Six month reprieve to fix HE pay model

The termination of short-term research contracts is on hold for six months, as Government, union and employers attempt to find a way to adapt to legislation now in Parliament designed to protect long-term employees from the limbo of endless short contracts.

Thousands of casual staff are impacted by the impasse, which seeks to find new solutions to long-term issues with job insecurity borne from the tension between the prevalence of short-term research funding programs and the desire for longer term job security for the people funded by them.

The Australian Higher Education Industrial Association (AHIEA), representing University employers, has long warned that limited-time research projects make it difficult to hire staff in continuing roles, with no guarantee of ongoing research revenue to fund them once projects are completed.  The cost of retrenching ongoing staff under the terms of university agreements would “create significant financial liability” AHEIA’s Craig Laughton argues.

The provisions in the Government’s Bill do not apply to long-term government funded research, such as by the Australian Research Council and National Health and Medical Research Council, but would catch industry-partner projects, notably of the research commercialisation kind.

The six month reprieve is a win for AHEIA, which has long complained the Government would not engage on the issue. But it is a skirmish in a way bigger battle over employment conditions.

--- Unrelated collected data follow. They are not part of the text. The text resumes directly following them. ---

(* ===== verification/Wire.v ===== *)
(** Reads of a byte sequence that was written segment by segment: the lemmas and the
    tactic [wire_read] with which the round trips of fixed layouts are proved. *)

From S2P Require Export Prelude GoBytes.

#[local] Open Scope Z_scope.

(** ** Reading what was written

    A read at an offset past the first segment of a concatenation is a read in the rest. *)

Lemma get_be_here n v rest : get_be n (be_bytes n v ++ rest) 0 = Ok (v mod 2 ^ (8 * Z.of_nat n)).
Proof. by apply (get_be_app n []). Qed.

Lemma get_be_end n v : get_be n (be_bytes n v) 0 = Ok (v mod 2 ^ (8 * Z.of_nat n)).
Proof. rewrite <- (app_nil_r (be_bytes n v)). apply get_be_here. Qed.

Lemma get_be_skip n l1 l2 off m k : length l1 = m → off = (m + k)%nat →
  get_be n (l1 ++ l2) off = get_be n l2 k.
Proof.
  intros <- ->. unfold get_be. rewrite length_app, drop_app_add.
  do 2 case_decide; first [done|lia].
Qed.

Lemma index_skip (l1 l2 : list Z) off m k : length l1 = m → off = (m + k)%nat →
  index (l1 ++ l2) off = index l2 k.
Proof. intros <- ->. unfold index. rewrite lookup_app_r by lia. by rewrite Nat.add_comm, Nat.add_sub. Qed.

Lemma index_here (l1 l2 : list Z) i : (i < length l1)%nat → index (l1 ++ l2) i = index l1 i.
Proof. intros H. unfold index. by rewrite lookup_app_l. Qed.

Lemma index_cons_0 (x : Z) l : index (x :: l) 0 = Ok x.
Proof. done. Qed.

Lemma index_cons_S (x : Z) l n : index (x :: l) (S n) = index l n.
Proof. done. Qed.

Lemma slice_skip (l1 l2 : list Z) i j m k : length l1 = m → i = (m + k)%nat → (i ≤ j)%nat →
  slice (l1 ++ l2) i j = slice l2 k (j - m).
Proof.
  intros <- -> Hij. unfold slice. rewrite length_app, drop_app_add.
  replace (j - length l1 - k)%nat with (j - (length l1 + k))%nat by lia.
  do 2 case_decide; first [done|lia].
Qed.

Lemma slice_here (l1 l2 : list Z) j : j = length l1 → slice (l1 ++ l2) 0 j = Ok l1.
Proof. intros ->. exact (slice_app [] l1 l2 0 (length l1) eq_refl eq_refl). Qed.

Lemma slice_all (l : list Z) j : j = length l → slice l 0 j = Ok l.
Proof. intros ->. rewrite slice_ok by lia. by rewrite drop_0, Nat.sub_0_r, firstn_all. Qed.

(** ** Integers in either byte order *)

Definition put_int (le : bool) (n : nat) (v : Z) : list Z := if le then rev (be_bytes n v) else be_bytes n v.
Definition get_int (le : bool) (n : nat) (b : list Z) (off : nat) : outcome Z :=
  if decide (off + n ≤ length b)%nat then
    let l := take n (drop off b) in Ok (be_value (if le then rev l else l))
  else Panic.

Lemma length_put_int le n v : length (put_int le n v) = n.
Proof. unfold put_int. destruct le; rewrite ?length_rev; apply length_be_bytes. Qed.

Lemma is_bytes_put_int le n v : is_bytes (put_int le n v).
Proof. unfold put_int. destruct le; [apply Forall_rev|]; apply is_bytes_be_bytes. Qed.

Lemma get_int_here le n v rest : get_int le n (put_int le n v ++ rest) 0 = Ok (v mod 2 ^ (8 * Z.of_nat n)).
Proof.
  unfold get_int. rewrite length_app, length_put_int, decide_True by lia. do 2 f_equal.
  rewrite drop_0, take_app_length' by (by rewrite length_put_int).
  unfold put_int. destruct le; rewrite ?rev_involutive; apply be_value_bytes.
Qed.

Lemma get_int_skip le n l1 l2 off m k : length l1 = m → off = (m + k)%nat →
  get_int le n (l1 ++ l2) off = get_int le n l2 k.
Proof.
  intros <- ->. unfold get_int. rewrite length_app, drop_app_add.
  do 2 case_decide; first [done|lia].
Qed.

Lemma get_int_ok le n b off : (off + n ≤ length b)%nat → ∃ v, get_int le n b off = Ok v.
Proof. intros. unfold get_int. rewrite decide_True by done. by eexists. Qed.

Lemma get_int_range le n b off v : is_bytes b → get_int le n b off = Ok v → in_u (8 * Z.of_nat n) v.
Proof.
  unfold get_int. intros Hb H. case_decide; simplify_eq.
  assert (Hl : length (if le then rev (take n (drop off b)) else take n (drop off b)) = n)
    by (destruct le; rewrite ?length_rev, length_take, length_drop; lia).
  rewrite <- Hl at 1. apply be_value_range. destruct le; [apply Forall_rev|]; by apply Forall_take_drop.
Qed.

(** Lengths of the segments at hand. *)
Ltac wire_len :=
  repeat first
    [ rewrite length_be_bytes | rewrite length_put_int | rewrite length_copy_into | rewrite length_replicate
    | match goal with H : length ?l = _ |- context [length ?l] => rewrite H end ];
  cbn [length].

(** [seg l1 off tac] gives [tac] the proof of the length of [l1] and what is left of [off]. *)
Ltac seg l1 off tac :=
  let H := fresh in
  eassert (H : length l1 = _) by (wire_len; reflexivity);
  match type of H with
  | _ = ?m => let k := eval cbv in (off - m)%nat in tac H m k
  end; clear H.

(** Evaluates reads of a concatenation at literal offsets, segment by segment. *)
Ltac wire_read :=
  repeat first
    [ rewrite get_be_here | rewrite get_be_end | rewrite get_int_here | rewrite index_cons_0 | rewrite index_cons_S
    | rewrite slice_here by (wire_len; reflexivity)
    | match goal with
      | |- context [get_be ?n (?l1 ++ ?l2) ?off] =>
          seg l1 off ltac:(fun H m k => rewrite (get_be_skip n l1 l2 off m k H eq_refl))
      | |- context [get_int ?le ?n (?l1 ++ ?l2) ?off] =>
          seg l1 off ltac:(fun H m k => rewrite (get_int_skip le n l1 l2 off m k H eq_refl))
      | |- context [index (?l1 ++ ?l2) ?off] =>
          first [ rewrite (index_here l1 l2 off) by (wire_len; lia)
                | seg l1 off ltac:(fun H m k => rewrite (index_skip l1 l2 off m k H eq_refl)) ]
      | |- context [slice (?l1 ++ ?l2) ?i ?j] =>
          seg l1 i ltac:(fun H m k =>
            rewrite (slice_skip l1 l2 i j m k H eq_refl) by lia; cbn [Nat.sub])
      end
    | progress (cbn [mbind outcome_bind]) ].

Example wire_read_ex u a b : length u = 16%nat →
  (x ← get_u16 (put_u16 a ++ u ++ put_u32 b ++ [7; 8]) 0;
   y ← slice (put_u16 a ++ u ++ put_u32 b ++ [7; 8]) 2 18;
   z ← get_u32 (put_u16 a ++ u ++ put_u32 b ++ [7; 8]) 18;
   w ← index (put_u16 a ++ u ++ put_u32 b ++ [7; 8]) 23; Ok (x, y, z, w))
  = Ok (a mod 2 ^ 16, u, b mod 2 ^ 32, 8).
Proof. intros Hu. wire_read. done. Qed.
(** The blocks written after [pre] are read back, whatever precedes and follows them. *)
Lemma parse_blocks_print bs pre post fuel offset bend :
  Forall wf_block bs → (length bs < fuel)%nat → offset = length pre →
  bend = (offset + length (blocks_bytes bs))%nat →
  parse_blocks fuel (pre ++ blocks_bytes bs ++ post) offset bend = Ok bs.
Proof.
  intros Hbs. revert pre fuel offset bend.
  induction Hbs as [|b bs [Ho Hs Hd Hl] _ IH]; intros pre fuel offset bend Hf -> ->.
  - destruct fuel; [cbn in Hf; lia|]. cbn [parse_blocks]. case_if; [|done]. bool_to_prop.
    cbn in E. lia.
  - destruct fuel as [|fuel]; [cbn in Hf; lia|]. cbn [length] in Hf. cbn [parse_blocks].
    destruct b as [o so d]. cbn [Option SubOption bData] in *.
    set (pad := if Nat.odd (length d) then [0] else []).
    assert (Hb : ∀ rest, blocks_bytes (mkDCPBlock o so d :: bs) ++ rest
      = o :: so :: put_u16 (wrapu 16 (Z.of_nat (length d))) ++ d ++ pad ++ blocks_bytes bs ++ rest).
    { intros rest. unfold blocks_bytes. cbn [map concat]. unfold block_bytes, Option, SubOption, bData.
      cbn [app]. by rewrite <- !app_assoc. }
    assert (Hlen : length (blocks_bytes (mkDCPBlock o so d :: bs))
      = (4 + length d + length pad + length (blocks_bytes bs))%nat).
    { specialize (Hb []). rewrite !app_nil_r in Hb. rewrite Hb. cbn [length]. rewrite !length_app.
      rewrite length_be_bytes. lia. }
    rewrite Hlen, Hb. rewrite (proj2 (Nat.leb_le _ _)) by lia.
    assert (Hn : wrapu 16 (Z.of_nat (length d)) mod 2 ^ (8 * Z.of_nat 2) = Z.of_nat (length d)).
    { unfold wrapu. change (8 * Z.of_nat 2) with 16. rewrite Z.mod_mod by lia. apply Z.mod_small. lia. }
    rewrite (index_app_length pre o _ (length pre)) by done. cbn [mbind outcome_bind].
    rewrite (cons_middle o), (app_assoc pre), (index_app_length _ so _ (length pre + 1)) by (by rewrite length_app).
    cbn [mbind outcome_bind].
    rewrite (cons_middle so), (app_assoc (pre ++ [o])), get_be_app by (rewrite !length_app; cbn [length]; lia).
    cbn [mbind outcome_bind]. rewrite Hn, Nat2Z.id.
    rewrite (proj2 (Nat.ltb_ge _ _)) by lia.
    unfold make_bytes. replace (0 <=? Z.of_nat (length d)) with true by lia. cbn [mbind outcome_bind].
    rewrite (app_assoc ((pre ++ [o]) ++ [so])), slice_app
      by (rewrite ?length_app, ?length_be_bytes; cbn [length]; lia).
    cbn [mbind outcome_bind]. rewrite Nat2Z.id, copy_into_same by (by rewrite length_replicate).
    assert (Hpad : (if Nat.odd (length d) then S (length pre + 4 + length d) else length pre + 4 + length d)%nat
      = (length pre + 4 + length d + length pad)%nat).
    { subst pad. destruct (Nat.odd (length d)); cbn [length]; lia. }
    rewrite Hpad, (app_assoc _ d), (app_assoc _ pad).
    by rewrite IH by (rewrite ?length_app, ?length_be_bytes; cbn [length]; lia).
Qed.
(** Packing the tags keeps every place apart from them, and each tag with a value is read back. *)
Lemma pack_tags_spec size vals tags buf :
  Forall (λ t, is_input t = true → tag_fits size t) tags →
  ForallOrdPairs (λ t u, is_input t = true → is_input u = true → apart t u) tags →
  values_ok vals → Z.of_nat (length buf) = size →
  ∃ buf', pack_tags buf vals tags = Ok buf' ∧ length buf' = length buf ∧
    (∀ u, tag_fits size u → Forall (λ t, is_input t = true → apart t u) tags →
       unpack_tag buf' u = unpack_tag buf u) ∧
    (∀ t v, t ∈ tags → is_input t = true → vals !! TagID t = Some v →
       unpack_tag buf' t = Ok (received (Datatype t) v)).
Proof.
  intros Hfit Hap Hv. revert Hfit buf. induction Hap as [|t tags Ht Hap IH]; intros Hfit buf Hl.
  { exists buf. split; [done|]. split; [done|]. split; [done|]. by intros ? ? ?%not_elem_of_nil. }
  apply Forall_cons in Hfit as [Hft Hfit]. cbn [pack_tags].
  destruct (String.eqb (Source t) "") eqn:Hs;
    [|destruct (vals !! TagID t) as [v|] eqn:Hval]; cbn [mbind outcome_bind].
  - destruct (IH Hfit buf Hl) as (buf' & -> & Hl' & Hk & Hr). exists buf'.
    split; [done|]. split; [done|]. split.
    + intros u Hu Ha. apply Forall_cons in Ha as [_ Ha]. auto.
    + intros u v [->|Hin]%elem_of_cons Hi; [unfold is_input in Hi; by rewrite Hs in Hi|auto].
  - assert (Hi : is_input t = true) by (unfold is_input; by rewrite Hs).
    specialize (Hft Hi). pose proof (Hv _ _ Hval) as Hvo.
    destruct (packValue_spec buf (ByteOffset t) (BitOffset t) (Datatype t) v) as (b1 & Hp & Hl1 & _);
      [apply Hft|rewrite Hl; apply Hft|apply Hft|done|].
    rewrite Hp. cbn [mbind outcome_bind]. rewrite <- Hl1 in Hl.
    destruct (IH Hfit b1 Hl) as (buf' & -> & Hl' & Hk & Hr). exists buf'.
    split; [done|]. split; [congruence|]. rewrite Hl1 in Hl. split.
    + intros u Hu Ha. apply Forall_cons in Ha as [Hau Ha]. rewrite Hk by done.
      by apply (pack_keeps_apart size t u v buf b1); auto.
    + intros u v' [->|Hin]%elem_of_cons Hiu Hvu; [|by apply Hr].
      rewrite Hval in Hvu. injection Hvu as <-. rewrite Hk; [|done|].
      * by apply (unpack_pack buf); [apply Hft|apply Hft|apply Hft| |].
      * apply Forall_forall. intros u Hin Hiu'. rewrite List.Forall_forall in Ht.
        apply list_elem_of_In in Hin. specialize (Ht u Hin Hi Hiu').
        unfold apart in *. naive_solver.
  - destruct (IH Hfit buf Hl) as (buf' & -> & Hl' & Hk & Hr). exists buf'.
    split; [done|]. split; [done|]. split.
    + intros u Hu Ha. apply Forall_cons in Ha as [_ Ha]. auto.
    + intros u v [->|Hin]%elem_of_cons Hi Hvu; [congruence|auto].
Qed.

End RoundTrip.

(** ** The configuration checks *)

(** The ranges Go's types give. *)
Record subslot_typed (sub : SubslotConfig) : Prop := {
  typed_input : in_u 16 (InputSize sub);
  typed_output : in_u 16 (OutputSize sub);
  typed_tags : Forall (λ t, in_u 16 (ByteOffset t) ∧ in_u 8 (BitOffset t)) (Tags sub);
}.
(* ===== verification/PnioAr.v ===== *)
(** Application relationships: internal/profinet/ar.go, the connection state of a PROFINET
    device.

    A handler takes the manager and a request and gives the response bytes, the status, the
    new manager and the effects it started: callbacks to the cyclic exchange, and the
    goroutine [go m.applicationReady]. The manager's lock makes every handler one step;
    [applicationReady] gives the lock back before it calls the exchange, so it is two. An
    [*AR] is a value of the map: only its state changes after it is stored, and only through
    the map. *)

From S2P Require Export Prelude GoBytes GoText Wire PnioBlocks.
From S2P Require IoData.

#[local] Open Scope Z_scope.

Inductive ARState : Set :=
  | ARStateClosed | ARStateConnected | ARStateParameterize | ARStateWaitAppReady | ARStateData.

#[export] Instance ARState_eq_dec : EqDecision ARState.
Proof. solve_decision. Defined.

Record IOCRInfo := mkIOCRInfo {
  iIOCRType : Z;
  iIOCRReference : Z;
  iFrameID : Z;
  iDataLength : Z;
  iSendClockFactor : Z;
  iReductionRatio : Z;
  iWatchdogFactor : Z;
  iDataHoldFactor : Z;
  iAPIs : list IOCRAPIEntry;
}.

Record AlarmCRInfo := mkAlarmInfo {
  aAlarmCRType : Z;
  aLocalAlarmRef : Z;
  aRemoteAlarmRef : Z;
  aMaxAlarmDataLen : Z;
}.

(** The initiator's UDP address is kept as the text of the address. *)
Record AR := mkARel {
  arUUID : list Z;
  arType : Z;
  arSessionKey : Z;
  InitiatorMAC : list Z;
  InitiatorAddr : string;
  ActivityUUID : list Z;
  State : ARState;
  InputIOCR : option IOCRInfo;
  OutputIOCR : option IOCRInfo;
  AlarmCR : option AlarmCRInfo;
  ExpectedSubmodules : option (list ExpectedAPI);
}.

Definition with_state (ar : AR) (s : ARState) : AR :=
  mkARel (arUUID ar) (arType ar) (arSessionKey ar) (InitiatorMAC ar) (InitiatorAddr ar) (ActivityUUID ar) s
    (InputIOCR ar) (OutputIOCR ar) (AlarmCR ar) (ExpectedSubmodules ar).
Definition with_input (ar : AR) (i : IOCRInfo) : AR :=
  mkARel (arUUID ar) (arType ar) (arSessionKey ar) (InitiatorMAC ar) (InitiatorAddr ar) (ActivityUUID ar) (State ar)
    (Some i) (OutputIOCR ar) (AlarmCR ar) (ExpectedSubmodules ar).
Definition with_output (ar : AR) (o : IOCRInfo) : AR :=
  mkARel (arUUID ar) (arType ar) (arSessionKey ar) (InitiatorMAC ar) (InitiatorAddr ar) (ActivityUUID ar) (State ar)
    (InputIOCR ar) (Some o) (AlarmCR ar) (ExpectedSubmodules ar).
Definition with_alarm (ar : AR) (a : AlarmCRInfo) : AR :=
  mkARel (arUUID ar) (arType ar) (arSessionKey ar) (InitiatorMAC ar) (InitiatorAddr ar) (ActivityUUID ar) (State ar)
    (InputIOCR ar) (OutputIOCR ar) (Some a) (ExpectedSubmodules ar).

Record ARManager := mkManager {
  cfg : IoData.ProfinetConfig;
  localMAC : list Z;
  ars : gmap (list Z) AR;
  nextFrameID : Z;
}.

Definition with_ars (m : ARManager) (a : gmap (list Z) AR) : ARManager :=
  mkManager (cfg m) (localMAC m) a (nextFrameID m).
Definition with_next (m : ARManager) (n : Z) : ARManager := mkManager (cfg m) (localMAC m) (ars m) n.

Definition NewARManager (c : IoData.ProfinetConfig) (mac : list Z) : ARManager := mkManager c mac ∅ 0xC001.

(** Callbacks and the goroutine started. *)
Inductive effect :=
  | CyclicStop (ar : AR)
  | CyclicStart (ar : AR)
  | GoReady (uuid : list Z).

Definition PNIOCMPort : Z := 34964.

Definition bad_ar : PNIOStatus := mkStatus 0xDE 0x81 0x01 0x00.
Definition unknown_ar : PNIOStatus := mkStatus 0xDE 0x81 0x04 0x00.

Definition allocFrameID (m : ARManager) : Z * ARManager :=
  let id := nextFrameID m in
  let n := wrapu 16 (nextFrameID m + 1) in
  (id, with_next m (if 0xF7FF <? n then 0xC001 else n)).

(** ** Connect *)

(** What the block loop of [HandleConnect] collects. *)
Record connectBlocks := mkConnect {
  arBlock : option ARBlockReq;
  iocrBlocks : list IOCRBlockReq;
  alarmBlock : option AlarmCRBlockReq;
  expectedBlock : option (list ExpectedAPI);
}.

(** One block; [None] is the early return for an AR block that does not parse. Errors of
    the other blocks skip them. *)
Definition collect_block (c : connectBlocks) (b : PNIOBlock) : outcome (option connectBlocks) :=
  if bType b =? BlockTypeARBlockReq then
    match ParseARBlockReq (bData b) with
    | Ok p => Ok (Some (mkConnect (Some p) (iocrBlocks c) (alarmBlock c) (expectedBlock c)))
    | Err _ => Ok None
    | Panic => Panic
    end
  else if bType b =? BlockTypeIOCRBlockReq then
    match ParseIOCRBlockReq (bData b) with
    | Ok p => Ok (Some (mkConnect (arBlock c) (iocrBlocks c ++ [p]) (alarmBlock c) (expectedBlock c)))
    | Err _ => Ok (Some c)
    | Panic => Panic
    end
  else if bType b =? BlockTypeAlarmCRBlockReq then
    match ParseAlarmCRBlockReq (bData b) with
    | Ok p => Ok (Some (mkConnect (arBlock c) (iocrBlocks c) (Some p) (expectedBlock c)))
    | Err _ => Ok (Some c)
    | Panic => Panic
    end
  else if bType b =? BlockTypeExpectedSubmoduleReq then
    match ParseExpectedSubmoduleReq (bData b) with
    | Ok p => Ok (Some (mkConnect (arBlock c) (iocrBlocks c) (alarmBlock c) (Some p)))
    | Err _ => Ok (Some c)
    | Panic => Panic
    end
  else Ok (Some c).

Fixpoint collect_blocks (c : connectBlocks) (bs : list PNIOBlock) : outcome (option connectBlocks) :=
  match bs with
  | [] => Ok (Some c)
  | b :: bs' =>
      r ← collect_block c b;
      match r with Some c' => collect_blocks c' bs' | None => Ok None end
  end.

Definition iocr_info (q : IOCRBlockReq) (frameID : Z) : IOCRInfo :=
  mkIOCRInfo (IOCRType q) (IOCRReference q) frameID (DataLength q) (SendClockFactor q) (ReductionRatio q)
    (WatchdogFactor q) (DataHoldFactor q) (APIs q).

(** The loop over the IOCR blocks: the device assigns the frame identifier of an input CR
    and takes the controller's for an output CR. *)
Fixpoint connect_iocrs (m : ARManager) (ar : AR) (resp : list Z) (qs : list IOCRBlockReq)
    : ARManager * AR * list Z :=
  match qs with
  | [] => (m, ar, resp)
  | q :: qs' =>
      if IOCRType q =? IOCRTypeInput then
        let (frameID, m) := allocFrameID m in
        connect_iocrs m (with_input ar (iocr_info q frameID))
          (resp ++ MarshalIOCRBlockRes (IOCRType q) (IOCRReference q) frameID) qs'
      else if IOCRType q =? IOCRTypeOutput then
        connect_iocrs m (with_output ar (iocr_info q (FrameID q)))
          (resp ++ MarshalIOCRBlockRes (IOCRType q) (IOCRReference q) (FrameID q)) qs'
      else connect_iocrs m ar resp qs'
  end.

(** [for len(respBuf)%4 != 0] *)
Definition padTo4 (b : list Z) : list Z := b ++ replicate (pad4 (length b)) 0.

Definition HandleConnect (m : ARManager) (blocks : list PNIOBlock) (from : string) (activityUUID : list Z)
    : outcome (option (list Z) * PNIOStatus * ARManager) :=
  c ← collect_blocks (mkConnect None [] None None) blocks;
  match c with
  | Some (mkConnect (Some arB) iocrs alarm expected) =>
      let ar := mkARel (ARUUID arB) (ARType arB) (SessionKey arB) (CMInitiatorMAC arB) from activityUUID
                  ARStateConnected None None None expected in
      let resp := MarshalARBlockRes (ARType arB) (ARUUID arB) (SessionKey arB) (localMAC m) PNIOCMPort in
      let '(m, ar, resp) := connect_iocrs m ar resp iocrs in
      let '(ar, resp) :=
        match alarm with
        | Some a =>
            (with_alarm ar (mkAlarmInfo (AlarmCRType a) 1 (LocalAlarmRef a) (MaxAlarmDataLen a)),
             resp ++ MarshalAlarmCRBlockRes (AlarmCRType a) 1 (MaxAlarmDataLen a))
        | None => (ar, resp)
        end in
      let resp := padTo4 (resp ++ MarshalModuleDiffBlock 0) in
      Ok (Some resp, PNIOStatusOK, with_ars m (<[ARUUID arB := ar]> (ars m)))
  | _ => Ok (None, bad_ar, m)
  end.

In its submission to the Universities Accord, the Association argued universities are not funded to turn casual into continuing positions and that there are “structural barriers” to doing so, particularly the traditional enterprise agreement allocation of 40 per cent of work time to research, 40 per cent to teaching and 20 per cent service.

“The inflexibility of workload allocation models in the sector’s many enterprise agreements has necessitated the retention of a steady level of casual employment for at least the past two decades,“ AHEIA asserts.

However, the National Tertiary Education Union submitted to the current Senate inquiry on casual employment, “precarious forms of employment are attractive to employers as more flexible and cheaper forms employment (even with loading) particularly in relation to teaching. However, this is not true ‘casual’ employment, as the convenience and flexibility primarily favours the employer. “

“The use of casual employment has evolved as a cheap and convenient form of employment that has become a systematic approach to university teaching. There is little interest and even less investment by the institutions in their casual staff; they are there simply to deliver the required teaching at the cheapest cost.”